Racing barges today.  Two men run up a small ramp and take less than a dozen strokes before handing over to the other pair. The fifth man steers with a sweep.

Yesterday’s Annual Barge Driving race from  Greenwich to The Palace of Westminster that I watched from The Port of London Authority’s beautiful launch ‘The Royal Nore’, celebrates the strength and adroit handling of all kinds of river craft for which The Company of Watermen and Lightermen are famous. Well, in my opinion not famous enough.    



The Race starts at Greenwich Naval Hospital, designed by Christopher Wren completed in 1712.


 One of the 'diamond geezers' at the prize-giving.  The Freemen and Apprentices of the Company of Watermen & Lightermen are a tough breed.


A few years ago I worked for Alan Lee Williams who had completed his seven year apprenticeship as a waterman and lighterman before becoming a Member of Parliament and going on to other great things.

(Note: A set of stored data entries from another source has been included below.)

Lemma returned_match_is_a_registered_token_witness :
  next_token "" 2 (Sample.lexer " abc")
  = Some (Done (Some {| symbol := "S2"; value := "abc";
                        match_length := 3 |},
                snd (Sample.call 2 (Sample.lexer " abc")))) ∧
  _input_stack (Sample.lexer " abc") = Sample.pushed " abc" :: [] ∧
  ({| symbol := "S2"; value := "abc"; match_length := 3 |}
   = end_of_input_match "" (Sample.lexer " abc") ∨
   ∃ k state info i p token,
     _state_info (Sample.lexer " abc") !! state = Some info ∧
     tokens info !! i = Some p ∧
     _tokens (Sample.lexer " abc") !! p = Some token ∧
     get_symbol token
     = Some (symbol {| symbol := "S2"; value := "abc";
                       match_length := 3 |}) ∧
     k + match_length {| symbol := "S2"; value := "abc";
                         match_length := 3 |}
     ≤ String.length (stream (Sample.pushed " abc")) ∧
     value {| symbol := "S2"; value := "abc"; match_length := 3 |}
     = match get_action token with
       | Some f =>
           f (string_view
                (remove_prefix k (stream (Sample.pushed " abc")))
                (match_length {| symbol := "S2"; value := "abc";
                                 match_length := 3 |}))
       | None => ""
       end).
Proof.
  assert (H1 : next_token "" 2 (Sample.lexer " abc")
    = Some (Done (Some {| symbol := "S2"; value := "abc";
                          match_length := 3 |},
                  snd (Sample.call 2 (Sample.lexer " abc")))))
    by by vm_compute.
  assert (H2 : _input_stack (Sample.lexer " abc")
               = Sample.pushed " abc" :: []) by by vm_compute.
  split; [exact H1|]. split; [exact H2|].
  exact (returned_match_is_a_registered_token "" 2 _ _ _ _ _ H1 H2).
Defined.

Lemma push_scan_pop_restores_all_but_state_witness :
  scanned "" (push_input_stream "#x" Sample.outer)
    (snd (Sample.call 2 (push_input_stream "#x" Sample.outer))) ∧
  uncovers_dangling (push_input_stream "#x" Sample.outer) = false ∧
  ∃ t',
    pop_input_stream
      (snd (Sample.call 2 (push_input_stream "#x" Sample.outer)))
    = Done t' ∧
    _grammar t' = _grammar Sample.outer ∧
    _tokens t' = _tokens Sample.outer ∧
    _state_info t' = _state_info Sample.outer ∧
    _input_stack t' = _input_stack Sample.outer ∧
    _current_state t'
    = _current_state
        (snd (Sample.call 2 (push_input_stream "#x" Sample.outer))) ∧
    _input_stack_capacity t'
    = _input_stack_capacity (push_input_stream "#x" Sample.outer) ∧
    _input_stack_dangling t'
    = tail (_input_stack_dangling (push_input_stream "#x" Sample.outer)).
Proof.
  assert (H1 : scanned "" (push_input_stream "#x" Sample.outer)
    (snd (Sample.call 2 (push_input_stream "#x" Sample.outer)))).
  { eapply (scanned_step "" _ 2); [by vm_compute|].
    vm_compute. apply scanned_refl. }
  assert (H2 : uncovers_dangling (push_input_stream "#x" Sample.outer)
               = false) by by vm_compute.
  split; [exact H1|]. split; [exact H2|].
  exact (push_scan_pop_restores_all_but_state "" _ _ _ H1 H2).
Defined.

(** The pushed stream [#x] switched to the state [tag]; after the pop
    the stream beneath is scanned in [tag], not in [@default] where it
    was left.  The capacity of the stack has grown from 1 to 2. *)
Example state_outlives_the_stream :
  _current_state Sample.outer = "@default" ∧
  _current_state
    (snd (Sample.call 2 (push_input_stream "#x" Sample.outer))) = "tag" ∧
  _input_stack_capacity Sample.outer = 1 ∧
  _input_stack_capacity (push_input_stream "#x" Sample.outer) = 2.
Proof. do 3 (split; [by vm_compute|]). by vm_compute. Qed.

Lemma empty_stream_is_matched_once_witness :
  _input_stack (snd (Sample.call 1 (Sample.lexer "ab")))
  = {| content := "ab"; stream := ""; at_end := false |} :: [] ∧
  at_end {| content := "ab"; stream := ""; at_end := false |} = false ∧
  String.length
    (stream {| content := "ab"; stream := ""; at_end := false |}) = 0 ∧
  next_token "" 1 (snd (Sample.call 1 (Sample.lexer "ab")))
  = Some (Done
      (fst (Sample.call 1 (snd (Sample.call 1 (Sample.lexer "ab")))),
       snd (Sample.call 1 (snd (Sample.call 1 (Sample.lexer "ab")))))) ∧
  ((fst (Sample.call 1 (snd (Sample.call 1 (Sample.lexer "ab")))) = None ∧
    snd (Sample.call 1 (snd (Sample.call 1 (Sample.lexer "ab"))))
    = snd (Sample.call 1 (Sample.lexer "ab"))) ∨
   ∃ m current_input',
     fst (Sample.call 1 (snd (Sample.call 1 (Sample.lexer "ab"))))
     = Some m ∧
     match_length m = 0 ∧
     _input_stack
       (snd (Sample.call 1 (snd (Sample.call 1 (Sample.lexer "ab")))))
     = current_input' :: [] ∧
     at_end current_input' = true ∧
     String.length (stream current_input') = 0).
Proof.
  assert (H4 : next_token "" 1 (snd (Sample.call 1 (Sample.lexer "ab")))
    = Some (Done
        (fst (Sample.call 1 (snd (Sample.call 1 (Sample.lexer "ab")))),
         snd (Sample.call 1 (snd (Sample.call 1 (Sample.lexer "ab")))))))
    by by vm_compute.
  do 3 (split; [by vm_compute|]). split; [exact H4|].
  refine (empty_stream_is_matched_once "" 1 _ _ _ _ _ _ _ _ H4);
    by vm_compute.
Defined.

Lemma empty_skip_match_never_returns_witness :
  scanning (Session.stuck "d") (Sample.pushed "d") [] Session.stuck_info ∧
  (∃ i, is_Some (match_at (Session.stuck "d") Session.stuck_info
                   (stream (Sample.pushed "d")) i)) ∧
  select_best (Session.stuck "d") Session.stuck_info
    (stream (Sample.pushed "d"))
    (Set_Match (re_set Session.stuck_info) (stream (Sample.pushed "d")))
  = Done (1, 0%Z) ∧
  _tokens (Session.stuck "d") !! 1 = Some Session.empty_skip ∧
  get_symbol Session.empty_skip = None ∧
  get_transition_to_state Session.empty_skip = None ∧
  String.length (stream (Sample.pushed "d")) ≠ 0 ∧
  ∀ fuel, next_token "" fuel (Session.stuck "d") = None.
Proof.
  assert (H1 : scanning (Session.stuck "d") (Sample.pushed "d") []
                 Session.stuck_info) by (split; by vm_compute).
  assert (H2 : ∃ i, is_Some (match_at (Session.stuck "d")
                  Session.stuck_info (stream (Sample.pushed "d")) i))
    by (exists 1; vm_compute; eauto).
  assert (H7 : String.length (stream (Sample.pushed "d")) ≠ 0)
    by (simpl; lia).
  split; [exact H1|]. split; [exact H2|].
  do 4 (split; [by vm_compute|]). split; [exact H7|].
  refine (empty_skip_match_never_returns "" _ _ _ _ _ Session.empty_skip
            H1 H2 _ _ _ _ H7); by vm_compute.
Defined.

(** The skip tokens of [Session.ready] are the blank alone, which does not
    match the empty text. *)
Lemma ready_skips_consume (input : string) :
  skips_consume (Session.ready input).
Proof.
  intros [|[|[|p]]] token text Hp Hsym; vm_compute in Hp;
    simplify_eq; simpl in *; try done.
  unfold Wildcard.wild_match.
  destruct (String.eqb " " "$") eqn:He; [by vm_compute in He|].
  by destruct (Wildcard.wild_prefix " " text).
Qed.

Lemma next_token_returns_when_skips_consume_witness :
  registry_aligned true (Session.ready " ab") ∧
  skips_consume (Session.ready " ab") ∧
  _input_stack (Session.ready " ab") = Sample.pushed " ab" :: [] ∧
  (Z.of_nat (String.length (stream (Sample.pushed " ab"))) ≤ INT_MAX)%Z ∧
  String.length (stream (Sample.pushed " ab")) < 4 ∧
  ∃ result, next_token "" 4 (Session.ready " ab") = Some result.
Proof.
  assert (H1 : registry_aligned true (Session.ready " ab"))
    by apply (running_aligned "" _ (running_ready " ab")).
  assert (H2 := ready_skips_consume " ab").
  assert (H3 : _input_stack (Session.ready " ab")
               = Sample.pushed " ab" :: []) by by vm_compute.
  assert (H4 : (Z.of_nat (String.length (stream (Sample.pushed " ab")))
                ≤ INT_MAX)%Z) by by vm_compute.
  assert (H5 : String.length (stream (Sample.pushed " ab")) < 4)
    by (simpl; lia).
  do 5 (split; [assumption|]).
  exact (next_token_returns_when_skips_consume "" 4 _ _ _ H1 H2 H3 H4 H5).
Defined.

Lemma token_index_is_its_position_witness :
  (registering Session.with_blank ∨ running "" Session.with_blank) ∧
  ∀ i token, _tokens Session.with_blank !! i = Some token →
             get_index token = i.
Proof.
  split; [left; exact registering_with_blank|].
  exact (token_index_is_its_position "" _ (or_introl registering_with_blank)).
Defined.

Lemma end_token_is_kept_witness :
  (registering Session.with_blank ∨ running "" Session.with_blank) ∧
  get_end_token Session.with_blank = Done 0 ∧
  ∃ token rest,
    _tokens Session.with_blank !! 0 = Some token ∧
    get_pattern token = "$"%string ∧
    get_symbol token
    = Some (get_end_of_input_symbol (_grammar Session.with_blank)) ∧
    tokens_of (_state_info Session.with_blank) DefaultState = 0 :: rest.
Proof.
  split; [left; exact registering_with_blank|].
  exact (end_token_is_kept "" _ (or_introl registering_with_blank)).
Defined.

Lemma registry_entries_are_well_formed_witness :
  (registering (Session.ready "ab") ∨ running "" (Session.ready "ab")) ∧
  ∀ k info, _state_info (Session.ready "ab") !! k = Some info →
    name info = k ∧
    (∀ p, p ∈ tokens info → p < length (_tokens (Session.ready "ab"))) ∧
    length (elem_ (re_set info)) = length (tokens info).
Proof.
  split; [right; exact (running_ready "ab")|].
  exact (registry_entries_are_well_formed "" _
           (or_intror (running_ready "ab"))).
Defined.

Lemma registering_start : registering Session.start.
Proof. apply (registering_new Sample.grammar). by vm_compute. Qed.

Lemma add_token_completes_iff_pattern_parses_witness :
  registering Session.start ∧
  (re_ok "ab" = true ∨ [DefaultState; "tag"] = [] →
   ∃ t', add_token "ab" (Some "S1") [DefaultState; "tag"] Session.start
         = Done (length (_tokens Session.start), t')) ∧
  (re_ok "ab" = false → [DefaultState; "tag"] ≠ [] →
   add_token "ab" (Some "S1") [DefaultState; "tag"] Session.start
   = AssertionFailed).
Proof.
  split; [exact registering_start|].
  exact (add_token_completes_iff_pattern_parses Session.start "ab"
           (Some "S1") [DefaultState; "tag"] registering_start).
Defined.

Lemma add_token_appends_to_each_named_state_witness :
  add_token "ab" (Some "S1") [DefaultState; "tag"] Session.start
  = Done (1, Session.with_word) ∧
  1 = length (_tokens Session.start) ∧
  _tokens Session.with_word
  = _tokens Session.start
    ++ [{| get_index := 1; get_pattern := "ab"; get_symbol := Some "S1";
           get_action := None; get_transition_to_state := None |}] ∧
  (∀ k, tokens_of (_state_info Session.with_word) k
        = tokens_of (_state_info Session.start) k
          ++ replicate
               (length (filter (eq k) [DefaultState; "tag"])) 1) ∧
  (∀ k, is_Some (_state_info Session.with_word !! k) ↔
        is_Some (_state_info Session.start !! k)
        ∨ k ∈ [DefaultState; "tag"]) ∧
  (∀ k, k ∉ [DefaultState; "tag"] →
        _state_info Session.with_word !! k
        = _state_info Session.start !! k) ∧
  _input_stack Session.with_word = _input_stack Session.start ∧
  _current_state Session.with_word = _current_state Session.start.
Proof.
  assert (H1 : add_token "ab" (Some "S1") [DefaultState; "tag"]
                 Session.start = Done (1, Session.with_word))
    by by vm_compute.
  split; [exact H1|].
  exact (add_token_appends_to_each_named_state _ _ _ _ _ _ H1).
Defined.

(** The registry after the two registrations. *)
Example session_registry :
  tokens_of (_state_info Session.with_blank) DefaultState = [0; 1; 2] ∧
  tokens_of (_state_info Session.with_blank) "tag" = [1] ∧
  patterns_of (_state_info Session.with_blank) DefaultState
  = ["$"; "ab"; " "]%string.
Proof. repeat split; by vm_compute. Qed.


End session.

Section reading_sample.
#[local] Existing Instance Doubling.storage.

Lemma push_input_stream_buffers_everything_witness :
  String.length (unread {| unread := "ab cd"; good := true |})
  < 1 * block_size ∧
  push_input_stream_from 2 {| unread := "ab cd"; good := true |}
    Sample.nothing
  = Some (push_input_stream
            (if good {| unread := "ab cd"; good := true |}
             then unread {| unread := "ab cd"; good := true |}
             else EmptyString) Sample.nothing) ∧
  (_input_stack <$>
     push_input_stream_from 2 {| unread := "ab cd"; good := true |}
       Sample.nothing)
  = Some ({| content := if good {| unread := "ab cd"; good := true |}
                        then unread {| unread := "ab cd"; good := true |}
                        else EmptyString;
             stream := if good {| unread := "ab cd"; good := true |}
                       then unread {| unread := "ab cd"; good := true |}
                       else EmptyString;
             at_end := false |} :: _input_stack Sample.nothing).
Proof.
  assert (H1 : String.length (unread {| unread := "ab cd"; good := true |})
               < 1 * block_size) by (vm_compute; lia).
  split; [exact H1|].
  exact (push_input_stream_buffers_everything 1 _ Sample.nothing H1).
Defined.

End reading_sample.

The watermen are concerned with passenger transport and the lightermen with the carriage of goods but whichever way you work the river, it seems to get into the bloodstream. There are several redoubtable London families who have been involved with The Thames over generations.

Alan L W couldn’t get it out of his blood either and would annually renew his towing licence. I jumped at the opportunity to accompany him and asked naively ‘So what will be towing?’ The answer came ‘Well, rubbish of course.’  Oh well, I thought, it’s a dirty job but someone’s got to do it and that means me.  Apparently there’s very little waterborne trade left these days.

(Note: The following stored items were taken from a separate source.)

(** X4.  Which names the renamer leaves alone.  [new_file_name] never
    raises: the digits it hands to [int] are a run of digits that is not
    empty (for names shorter than the interpreter's limit of 4300 digits,
    which is not modelled).  And it answers that a name stays exactly when
    the name does not end, in lower case, with one of the renamer's seven
    extensions, or holds nowhere the pattern [_fn], digits, a dot and one
    more character of the same line. *)
Theorem X4_left_alone (file_name : string) :
  ((String.length file_name < 4300)%nat → ∃ new, new_file_name file_name = inr new)
  ∧ (new_file_name file_name = inr None ↔
     Str.endswith_any (Str.lower file_name) image_extensions = false
     ∨ ¬ has_pattern file_name).
Proof.
  split.
  - intros _. destruct (new_file_name file_name) as [e|new] eqn:Hnew.
    + by destruct (new_file_name_no_raise file_name e).
    + by exists new.
  - apply new_file_name_none.
Qed.

Lemma X4_left_alone_witness : ∃ new, new_file_name "shot_fn12.png" = inr new.
Proof.
  apply (X4_left_alone "shot_fn12.png"). vm_compute. lia.
Defined.

(** X5.  What a name of one line is renamed to.  For a name [q_fn<digits>.t]
    without line feed, with an extension of the renamer, where [t] is not
    empty and holds no underscore: the new name is [q_fn], the value of the
    digits in six places, the dot and [t].  The place is the last [_fn] with
    digits and a dot behind it: [q] may itself hold such places. *)
Theorem X5_renamed_at_last_fn (q number t : string) :
  Str.all Re.dot q = true →
  Str.all Re.digit number = true → number ≠ "" →
  Str.all Re.dot t = true → t ≠ "" →
  Str.all (λ c, negb (Ascii.eqb c "_")) t = true →
  Str.endswith_any (Str.lower (q +:+ "_fn" +:+ number +:+ "." +:+ t)) image_extensions
  = true →
  new_file_name (q +:+ "_fn" +:+ number +:+ "." +:+ t)
  = inr (Some (q +:+ "_fn" +:+ format_06 (int_digits 0 number) +:+ "." +:+ t))
  ∧ int_digits 0 (format_06 (int_digits 0 number)) = int_digits 0 number.
Proof.
  intros Hq Hnum Hne Ht Hte Hu Hext. split.
  - by apply new_file_name_intro.
  - pose proof (int_format_06 (int_digits 0 number)) as Hi.
    unfold int in Hi. destruct (_ && _); [|done]. by injection Hi.
Qed.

The stuff Londoners would rather not think about in yellow containers

The next bolter was that I had to get up at 4am to drive down to Gravesend and catch the tide on the Cory tug ‘Retainer’. I wouldn’t get up at such a daft hour for anything else; and this, it emerged, was to be my finest hour.

You can call me Tugboat Rosie now.  I took the helm as a string of several barges slewed round a river bend behind me and then I was jumping between them like a gazelle. Actually I lie about that bit.  I was shaking with horizontal vertigo as I gingerly unclipped the bindings on one container and took slow motion steps along the concrete gunnels. I felt sick as the skipper brilliantly judged the fast ebbing tide in the process of berthing alongside the depot at Mucking Flats. What seemed like two minutes later, an evil expanse of mud appeared which always gives me the most ghastly feeling of claustrophobia.

Lucky  bargee.  Feeling proprietorial about the rubbish in my lifejacket with Alan looking on.  If I told you I have this picture in a silver frame...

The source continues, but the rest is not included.